Directions for this task – Pull every line containing "undefined" from the entries.

* * * * *

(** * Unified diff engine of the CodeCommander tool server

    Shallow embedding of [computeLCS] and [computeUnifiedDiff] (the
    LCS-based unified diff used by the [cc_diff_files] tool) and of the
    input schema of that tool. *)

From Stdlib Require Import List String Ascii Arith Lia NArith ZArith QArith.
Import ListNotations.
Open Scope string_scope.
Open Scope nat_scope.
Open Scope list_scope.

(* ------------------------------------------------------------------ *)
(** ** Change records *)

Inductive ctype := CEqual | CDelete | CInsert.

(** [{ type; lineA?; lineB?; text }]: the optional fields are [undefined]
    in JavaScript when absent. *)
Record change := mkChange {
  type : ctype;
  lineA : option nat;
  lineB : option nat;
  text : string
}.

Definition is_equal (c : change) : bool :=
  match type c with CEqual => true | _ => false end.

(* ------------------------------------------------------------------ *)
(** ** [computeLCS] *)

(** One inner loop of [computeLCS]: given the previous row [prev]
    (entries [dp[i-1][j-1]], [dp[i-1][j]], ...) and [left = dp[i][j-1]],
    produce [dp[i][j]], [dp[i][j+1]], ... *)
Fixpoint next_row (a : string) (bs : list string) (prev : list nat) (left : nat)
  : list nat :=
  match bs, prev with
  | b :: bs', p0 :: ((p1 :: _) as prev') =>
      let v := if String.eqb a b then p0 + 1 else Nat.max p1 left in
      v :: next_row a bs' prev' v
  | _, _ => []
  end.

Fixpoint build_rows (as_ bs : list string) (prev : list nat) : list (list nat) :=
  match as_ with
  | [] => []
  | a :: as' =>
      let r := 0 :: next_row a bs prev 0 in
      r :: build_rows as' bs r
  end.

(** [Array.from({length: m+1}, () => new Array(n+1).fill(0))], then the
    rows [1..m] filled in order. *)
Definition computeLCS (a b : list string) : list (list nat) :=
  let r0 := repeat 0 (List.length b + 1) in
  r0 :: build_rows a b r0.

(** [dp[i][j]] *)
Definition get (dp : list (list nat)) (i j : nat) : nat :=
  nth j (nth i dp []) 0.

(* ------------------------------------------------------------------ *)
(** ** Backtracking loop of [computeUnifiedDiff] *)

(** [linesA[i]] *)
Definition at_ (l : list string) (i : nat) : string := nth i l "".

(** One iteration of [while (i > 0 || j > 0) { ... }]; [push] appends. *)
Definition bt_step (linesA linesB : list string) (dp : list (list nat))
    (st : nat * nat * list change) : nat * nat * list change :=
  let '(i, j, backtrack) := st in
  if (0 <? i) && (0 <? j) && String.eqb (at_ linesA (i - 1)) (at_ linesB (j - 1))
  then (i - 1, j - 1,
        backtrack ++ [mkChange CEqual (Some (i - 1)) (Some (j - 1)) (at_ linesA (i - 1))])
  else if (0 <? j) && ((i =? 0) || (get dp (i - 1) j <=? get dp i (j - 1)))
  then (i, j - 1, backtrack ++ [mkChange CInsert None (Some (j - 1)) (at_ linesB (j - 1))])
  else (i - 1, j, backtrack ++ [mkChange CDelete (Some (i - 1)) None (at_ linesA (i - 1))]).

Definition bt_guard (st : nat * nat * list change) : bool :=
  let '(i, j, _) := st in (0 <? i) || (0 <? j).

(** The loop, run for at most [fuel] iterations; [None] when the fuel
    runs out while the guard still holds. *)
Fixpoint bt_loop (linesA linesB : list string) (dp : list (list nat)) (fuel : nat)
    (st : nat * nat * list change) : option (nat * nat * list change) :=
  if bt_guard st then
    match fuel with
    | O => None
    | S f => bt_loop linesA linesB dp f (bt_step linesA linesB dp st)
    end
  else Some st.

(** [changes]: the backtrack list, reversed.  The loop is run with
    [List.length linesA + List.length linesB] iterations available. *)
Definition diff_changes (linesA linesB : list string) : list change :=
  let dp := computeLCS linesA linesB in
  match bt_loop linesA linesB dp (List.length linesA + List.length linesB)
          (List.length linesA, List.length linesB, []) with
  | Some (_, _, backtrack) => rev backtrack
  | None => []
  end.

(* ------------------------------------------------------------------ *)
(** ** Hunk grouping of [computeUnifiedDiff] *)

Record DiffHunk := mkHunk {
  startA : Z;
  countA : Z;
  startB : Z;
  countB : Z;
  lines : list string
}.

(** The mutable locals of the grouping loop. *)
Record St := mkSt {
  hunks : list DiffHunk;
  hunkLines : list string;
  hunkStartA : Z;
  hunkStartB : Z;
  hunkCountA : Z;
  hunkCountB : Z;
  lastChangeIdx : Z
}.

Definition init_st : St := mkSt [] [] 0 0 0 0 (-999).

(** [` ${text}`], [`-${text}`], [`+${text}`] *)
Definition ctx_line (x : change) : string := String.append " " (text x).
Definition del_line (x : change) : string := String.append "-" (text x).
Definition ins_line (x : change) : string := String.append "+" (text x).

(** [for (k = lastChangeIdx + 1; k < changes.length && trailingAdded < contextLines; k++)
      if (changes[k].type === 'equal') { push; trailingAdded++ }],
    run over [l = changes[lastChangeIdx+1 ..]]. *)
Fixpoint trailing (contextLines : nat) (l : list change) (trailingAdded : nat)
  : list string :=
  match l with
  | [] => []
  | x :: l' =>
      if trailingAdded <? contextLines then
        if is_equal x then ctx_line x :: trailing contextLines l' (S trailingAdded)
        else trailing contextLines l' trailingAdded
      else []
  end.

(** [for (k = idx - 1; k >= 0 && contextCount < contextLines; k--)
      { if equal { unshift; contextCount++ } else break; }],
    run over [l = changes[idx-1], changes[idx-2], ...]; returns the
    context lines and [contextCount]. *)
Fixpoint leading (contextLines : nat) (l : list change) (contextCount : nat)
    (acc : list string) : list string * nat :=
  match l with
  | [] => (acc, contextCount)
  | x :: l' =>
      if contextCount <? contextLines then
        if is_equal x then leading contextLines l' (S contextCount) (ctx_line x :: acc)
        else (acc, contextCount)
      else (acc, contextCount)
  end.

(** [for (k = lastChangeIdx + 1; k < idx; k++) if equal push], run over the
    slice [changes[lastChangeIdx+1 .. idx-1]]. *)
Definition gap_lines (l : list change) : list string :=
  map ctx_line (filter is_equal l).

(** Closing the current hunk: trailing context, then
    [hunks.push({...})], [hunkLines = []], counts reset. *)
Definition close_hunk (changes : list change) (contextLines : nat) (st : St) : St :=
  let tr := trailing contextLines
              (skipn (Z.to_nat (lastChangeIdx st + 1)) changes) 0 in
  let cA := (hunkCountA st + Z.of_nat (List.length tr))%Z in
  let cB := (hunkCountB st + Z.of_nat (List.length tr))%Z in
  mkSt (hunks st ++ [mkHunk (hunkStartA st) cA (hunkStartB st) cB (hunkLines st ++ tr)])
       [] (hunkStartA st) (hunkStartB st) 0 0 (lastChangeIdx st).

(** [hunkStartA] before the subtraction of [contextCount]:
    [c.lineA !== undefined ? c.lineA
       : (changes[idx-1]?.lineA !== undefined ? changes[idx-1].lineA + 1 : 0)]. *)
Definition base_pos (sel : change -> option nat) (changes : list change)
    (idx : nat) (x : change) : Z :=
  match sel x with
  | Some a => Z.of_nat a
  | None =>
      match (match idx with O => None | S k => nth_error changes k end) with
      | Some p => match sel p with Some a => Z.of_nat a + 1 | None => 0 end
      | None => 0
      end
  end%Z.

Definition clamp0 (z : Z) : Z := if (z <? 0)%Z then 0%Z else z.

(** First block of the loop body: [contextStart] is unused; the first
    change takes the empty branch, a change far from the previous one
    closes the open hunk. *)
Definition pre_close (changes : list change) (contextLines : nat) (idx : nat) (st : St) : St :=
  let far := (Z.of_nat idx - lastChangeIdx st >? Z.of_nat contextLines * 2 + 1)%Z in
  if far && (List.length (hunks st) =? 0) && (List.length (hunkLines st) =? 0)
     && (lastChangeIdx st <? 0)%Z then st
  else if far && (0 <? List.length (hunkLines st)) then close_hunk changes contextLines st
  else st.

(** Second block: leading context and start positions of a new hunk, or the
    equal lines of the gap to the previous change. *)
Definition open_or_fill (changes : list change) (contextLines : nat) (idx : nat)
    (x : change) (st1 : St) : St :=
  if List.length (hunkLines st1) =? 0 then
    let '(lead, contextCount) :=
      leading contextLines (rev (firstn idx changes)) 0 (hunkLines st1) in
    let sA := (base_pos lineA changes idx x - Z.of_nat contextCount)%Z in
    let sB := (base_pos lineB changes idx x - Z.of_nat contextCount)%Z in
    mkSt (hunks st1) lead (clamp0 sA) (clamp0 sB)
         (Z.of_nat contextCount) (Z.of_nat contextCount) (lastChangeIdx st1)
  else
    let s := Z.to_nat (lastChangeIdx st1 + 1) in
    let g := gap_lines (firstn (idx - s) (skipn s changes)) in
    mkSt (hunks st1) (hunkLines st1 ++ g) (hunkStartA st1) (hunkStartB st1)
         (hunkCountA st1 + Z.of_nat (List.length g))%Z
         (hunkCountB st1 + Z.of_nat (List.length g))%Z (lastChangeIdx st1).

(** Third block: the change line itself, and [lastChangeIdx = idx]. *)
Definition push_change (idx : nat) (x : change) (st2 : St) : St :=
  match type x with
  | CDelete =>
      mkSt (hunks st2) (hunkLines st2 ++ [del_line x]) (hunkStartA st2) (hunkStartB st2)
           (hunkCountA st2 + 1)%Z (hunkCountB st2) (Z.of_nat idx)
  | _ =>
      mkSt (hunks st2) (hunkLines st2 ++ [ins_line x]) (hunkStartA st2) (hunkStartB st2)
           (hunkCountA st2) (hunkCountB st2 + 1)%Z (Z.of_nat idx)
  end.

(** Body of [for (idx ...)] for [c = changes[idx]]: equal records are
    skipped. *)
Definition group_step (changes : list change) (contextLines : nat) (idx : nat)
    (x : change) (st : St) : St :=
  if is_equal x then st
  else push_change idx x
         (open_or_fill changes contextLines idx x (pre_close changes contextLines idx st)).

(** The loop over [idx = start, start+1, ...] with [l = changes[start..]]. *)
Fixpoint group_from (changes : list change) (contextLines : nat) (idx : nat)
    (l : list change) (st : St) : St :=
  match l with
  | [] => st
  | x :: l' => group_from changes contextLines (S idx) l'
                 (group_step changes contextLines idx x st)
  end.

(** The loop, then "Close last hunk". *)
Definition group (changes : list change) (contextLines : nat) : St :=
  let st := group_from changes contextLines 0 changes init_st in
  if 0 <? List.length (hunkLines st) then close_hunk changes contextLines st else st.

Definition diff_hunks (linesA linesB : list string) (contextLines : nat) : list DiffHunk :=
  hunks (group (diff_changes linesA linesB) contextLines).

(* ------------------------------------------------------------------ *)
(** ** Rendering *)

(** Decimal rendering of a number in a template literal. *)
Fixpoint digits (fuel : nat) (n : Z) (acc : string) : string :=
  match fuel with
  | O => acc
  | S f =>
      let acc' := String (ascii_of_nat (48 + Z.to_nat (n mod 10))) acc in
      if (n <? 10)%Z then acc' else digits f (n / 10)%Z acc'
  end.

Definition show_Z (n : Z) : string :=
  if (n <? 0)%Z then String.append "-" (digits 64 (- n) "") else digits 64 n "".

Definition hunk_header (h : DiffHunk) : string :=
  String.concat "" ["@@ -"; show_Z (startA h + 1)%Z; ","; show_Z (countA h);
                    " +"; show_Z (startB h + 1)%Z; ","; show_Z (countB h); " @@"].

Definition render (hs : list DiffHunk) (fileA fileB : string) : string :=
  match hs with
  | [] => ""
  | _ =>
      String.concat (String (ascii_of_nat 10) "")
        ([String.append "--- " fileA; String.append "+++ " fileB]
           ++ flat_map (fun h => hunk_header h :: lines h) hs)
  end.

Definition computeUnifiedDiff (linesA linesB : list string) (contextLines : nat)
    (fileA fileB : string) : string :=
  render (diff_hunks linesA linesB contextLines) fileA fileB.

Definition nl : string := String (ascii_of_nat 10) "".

* * * * *

Solution –
(** [{ type; lineA?; lineB?; text }]: the optional fields are [undefined]
    [c.lineA !== undefined ? c.lineA
       : (changes[idx-1]?.lineA !== undefined ? changes[idx-1].lineA + 1 : 0)]. *)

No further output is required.